Wells Fargo to pay $13 million to settle claims of improperly modifying bankrupt borrowers’ mortgages

Lawsuit accused bank of improperly filing mortgage payment change notices

Wells Fargo will pay more than $13 million to settle a pending class-action lawsuit that accused the bank of “improperly” modifying the mortgages of borrowers who had declared bankruptcy.

According to the bank, it recently reached a settlement in the pending class-action suit, which accused the bank of “improperly filing mortgage payment change notices” on borrowers who were in the midst of Chapter 13 bankruptcy proceedings.

The complaint alleged that the bank engaged in “fraud, violations of bankruptcy rules and laws, and unfair and deceptive trade practices” by “improperly and unilaterally” modifying the mortgages of the bankrupt borrowers.

Wells Fargo revealed the settlement in its recent annual report from 2018. In the report, Wells Fargo said that it reached a preliminary settlement agreement last year that would see the bank pay $13.5 million to resolve the lawsuit’s claims.

And Law360 reported late last week that the settlement was approved by the United States Bankruptcy Court for the Western District of North Carolina, meaning the settlement will now move forward.

The settlement comes on the heels of Wells Fargo CEO Tim Sloan taking a beating on Capitol Hill over the bank’s run of scandals that stretches back to 2016.

Last year, the bank revealed that an error in its mortgage underwriting software led to hundreds of improperly denied mortgage modifications for borrowers facing foreclosure over a five-year period.

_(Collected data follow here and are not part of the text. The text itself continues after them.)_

Lemma never_ok_throw {A} e : never_ok (throw (A:=A) e).
Proof. done. Qed.
Lemma never_ok_bind {A B} (m : M world HsmErr A) (f : A → M world HsmErr B) :
  (∀ a, never_ok (f a)) → never_ok (m ≫= f).
Proof. intros Hf w b w' (a & w1 & _ & H)%M_bind_Ok. by apply Hf in H. Qed.
Lemma never_ok_send_err {A} e tag : never_ok (Fsm.send_err_cqe (A:=A) hal e tag).
Proof. do 2 (apply never_ok_bind; intros ?). apply never_ok_throw. Qed.
Lemma never_ok_send tag : never_ok (Fsm.send_cqe hal tag).
Proof.
  apply never_ok_bind. intros f. destruct (ioq f); [|done].
  do 2 (apply never_ok_bind; intros ?). apply never_ok_throw.
Qed.
Lemma never_ok_process event tag : never_ok (Fsm.process_cmd_event hal event tag).
Proof. do 3 (apply never_ok_bind; intros ?). apply never_ok_throw. Qed.
Lemma never_ok_rx tag : never_ok (Fsm.process_rx_entry hal tag).
Proof.
  do 4 (apply never_ok_bind; intros ?). destruct a2; [|apply never_ok_send_err].
  do 2 (apply never_ok_bind; intros ?). apply never_ok_throw.
Qed.
Lemma never_ok_in tag : never_ok (Fsm.on_in_dma_complete hal tag).
Proof. do 2 (apply never_ok_bind; intros ?). apply never_ok_process. Qed.
Lemma never_ok_fail e tag : never_ok (Fsm.fail_out_dma hal e tag).
Proof.
  apply never_ok_bind. intros f. destruct (err f); [apply never_ok_send_err|].
  do 2 (apply never_ok_bind; intros ?). destruct a0 as [|[]|]; apply never_ok_send_err || done.
Qed.
Lemma never_ok_out tag : never_ok (Fsm.on_out_dma_complete hal tag).
Proof.
  apply never_ok_bind. intros [a|e|]; [apply never_ok_send|apply never_ok_fail|done].
Qed.
Lemma never_ok_out_err event tag : never_ok (Fsm.on_dma_out_err hal event tag).
Proof.
  apply never_ok_bind. intros [|[]|]; try done; apply never_ok_bind; intros f; apply never_ok_send_err.
Qed.

(** A handler of a machine that serves. *)
Lemma serves_outcome (m : M world HsmErr ()) (w : world) r w' :
  serves hal false m → never_ok m → serving hal false w → m w = (r, w') → outcome_ok r w'.
Proof.
  intros Hm Hok Hw E. specialize (Hm w Hw). specialize (Hok w tt w'). rewrite E in Hm, Hok.
  destruct r as [[]|e|]; [done| |].
  - assert (serving hal false w' → serving hal true w') by apply serving_weaken.
    unfold outcome_ok, waiting, ended. destruct e; naive_solver.
  - split; [by destruct Hm|]. right. by apply serving_weaken.
Qed.

(** ** Taking the entry *)

Lemma bind_self {A} (k : HsmFsm C → M world HsmErr A) (w : world) :
  (Fsm.self ≫= k) w = k (fsm w) w.
Proof. done. Qed.
Lemma bind_peek {A B} (g : P → A) (k : A → M world HsmErr B) (w : world) :
  (Fsm.peek g ≫= k) w = k (g (shared w)) w.
Proof. done. Qed.
Lemma bind_upd {A} g (k : () → M world HsmErr A) (w : world) :
  (Fsm.upd g ≫= k) w = k tt (mkFsmWorld (g (fsm w)) (shared w) (trace w)).
Proof. done. Qed.
Lemma bind_lift_Ok {A B} (a : A) (k : A → M world HsmErr B) (w : world) :
  (lift (Ok a) ≫= k) w = k a w.
Proof. done. Qed.

Lemma validate_sqe_not_pending s : Fsm.validate_sqe s ≠ Err HsmError.Pending.
Proof.
  unfold Fsm.validate_sqe, Fsm.validate_sqe_with_generic_opcode, Fsm.validate_sqe_with_flush_opcode.
  repeat match goal with |- (if ?b then _ else _) ≠ _ => destruct b; try discriminate end.
Qed.

(** A completion is posted, or refused by the channel. *)
Lemma post_result cqe tag (w : world) r w' :
  serving hal true w → Fsm.post hal cqe tag w = (r, w') →
  (r = Ok tt ∧ completed hal w') ∨ (r = Err IoChannelSendError ∧ serving hal true w').
Proof.
  intros Hw E. pose proof (post_completes hal true cqe tag w Hw) as Hp. rewrite E in Hp.
  destruct Hw as (_ & _ & _ & [q Hq] & _).
  unfold Fsm.post, Fsm.self, Fsm.call, mbind, M_bind in E. rewrite Hq in E.
  destruct (hal_send hal _); injection E as <- <-; auto.
Qed.

(** An error completion. *)
Lemma send_err_outcome {A} e tag (w : world) r w' :
  serving hal true w → Fsm.send_err_cqe (A:=A) hal e tag w = (r, w') →
  (r = Err HsmError.Pending ∧ completed hal w') ∨ (r = Err IoChannelSendError ∧ serving hal true w').
Proof.
  intros Hw E. unfold Fsm.send_err_cqe, Fsm.self, mbind, M_bind in E.
  destruct (Fsm.post hal _ tag w) as [r1 w1] eqn:Ep.
  apply post_result in Ep as [[-> ?]|[-> ?]]; [..|done]; injection E as <- <-; auto.
Qed.

Definition rx_ok (r : outcome HsmErr ()) (w : world) : Prop :=
  match r with
  | Ok _ => False
  | Err HsmError.Pending => serving hal false w ∨ completed hal w
  | _ => serving hal true w
  end.

Lemma send_err_rx e tag (w : world) r w' :
  serving hal true w → Fsm.send_err_cqe hal e tag w = (r, w') → rx_ok r w'.
Proof.
  intros Hw E. destruct (send_err_outcome e tag w r w' Hw E) as [[-> H]|[-> H]]; cbn; auto.
Qed.

Lemma serves_rx (m : M world HsmErr ()) (w : world) r w' :
  serves hal false m → never_ok m → serving hal false w → m w = (r, w') → rx_ok r w'.
Proof.
  intros Hm Hok Hw E. specialize (Hm w Hw). specialize (Hok w tt w'). rewrite E in Hm, Hok.
  destruct r as [[]|e|]; [done| |by apply serving_weaken].
  cbn. destruct e; try (destruct Hm as [H|[? ?]]; [by apply serving_weaken|done]). naive_solver.
Qed.

Lemma upd_serving (g : HsmFsm C → HsmFsm C) (w : world) :
  (∀ f, ioq (g f) = ioq f ∧ pfn (g f) = pfn f ∧ sqe (g f) = sqe f ∧ busy false (state (g f))) →
  serving hal true w → serving hal false (mkFsmWorld (g (fsm w)) (shared w) (trace w)).
Proof.
  intros Hg Hw. apply serving_busy.
  - apply (silent_upd hal true g); [|done]. intros f. destruct (Hg f) as (? & ? & ? & ?).
    unfold busy in *. naive_solver.
  - cbn. destruct (Hg (fsm w)) as (_ & _ & _ & _ & H). by apply H.
Qed.

Lemma flush_session_rx tag (w : world) r w' :
  serving hal true w → Fsm.flush_session hal tag w = (r, w') → rx_ok r w'.
Proof.
  intros Hw E. pose proof Hw as (_ & _ & _ & _ & (d & _ & Hp & _) & _).
  unfold Fsm.flush_session in E. rewrite bind_self, Hp in E. cbn [ok_or] in E.
  rewrite bind_lift_Ok in E. cbn zeta in E. rewrite bind_peek in E.
  destruct (fp_user_session _ _ _ _) as [us|e|].
  - rewrite !bind_upd in E. cbn [fsm shared trace] in E.
    eapply serves_rx in E; [done|apply process_cmd_event_serves|apply never_ok_process|].
    apply (upd_serving (λ f, Fsm.set_state Cmd (Fsm.set_cmd _ (Fsm.set_flags _ f)))); [|done].
    intros f. unfold busy. naive_solver.
  - pose proof (silent_on_shared hal true
      (fp_flush_session (rx_pfn d) (sqe_session_id (sqe (fsm w)))) w Hw) as Hs. unfold mbind at 1, M_bind at 1 in E.
    destruct (Fsm.on_shared _ w) as [[[]|e'|] w1] eqn:Es; cbn [snd] in Hs.
    + unfold Fsm.send_flush_cqe, Fsm.self, mbind, M_bind in E.
      destruct (Fsm.post hal _ tag w1) as [r1 w2] eqn:Ep.
      apply post_result in Ep as [[-> ?]|[-> ?]]; [..|done]; injection E as <- <-; cbn; auto.
    + unfold Fsm.on_shared in Es. destruct (fp_flush_session _ _ _) as [[|[]|]]; by injection Es.
    + by injection E as <- <-.
  - by injection E as <- <-.
Qed.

That came just two days after the bank agreed to pay more than $2 billion for allegedly lying about the quality of subprime and Alt-A mortgages that backed residential mortgage-backed securities in the run-up to the housing crisis.

Wells Fargo’s troubles began in 2016 when the Consumer Financial Protection Bureau, the Office of the Comptroller of the Currency, and the city and county of Los Angeles fined the bank $150 million for more than 5,000 of the bank’s former employees opening as many as 2 million fake accounts in order to get sales bonuses.

That issue led the bank to agree to pay $480 million to shareholders to settle class-action suit over the bank’s fake accounts scandal.

The fake accounts issue also led to class-action lawsuit being brought on behalf of the bank’s customers who had fake accounts opened in their names, which the bank eventually settled for $142 million.

In April 2018, the CFPB and the OCC announced a $1 billion fine for the bank over auto insurance and mortgage abuses.

Before that, Wells Fargo revealed that it was preparing to hand out $80 million in remediation for potentially wrongfully force-placing auto insurance on as many as 570,000 customers.

The bank later disclosed that it agreed to pay $108 million to the federal government to settle allegations that the bank overcharged military veterans for refinances.

The bank later reached a $575 million settlement with all 50 state attorneys general and the attorney general for the District of Columbia regarding previously disclosed retail sales practices, auto collateral protection insurance and guaranteed asset/auto protection, and mortgage interest rate lock matters.

But none of those settlements prevented Wells Fargo from giving Sloan a $2 million bonus the day after he received his congressional thrashing. Must be nice.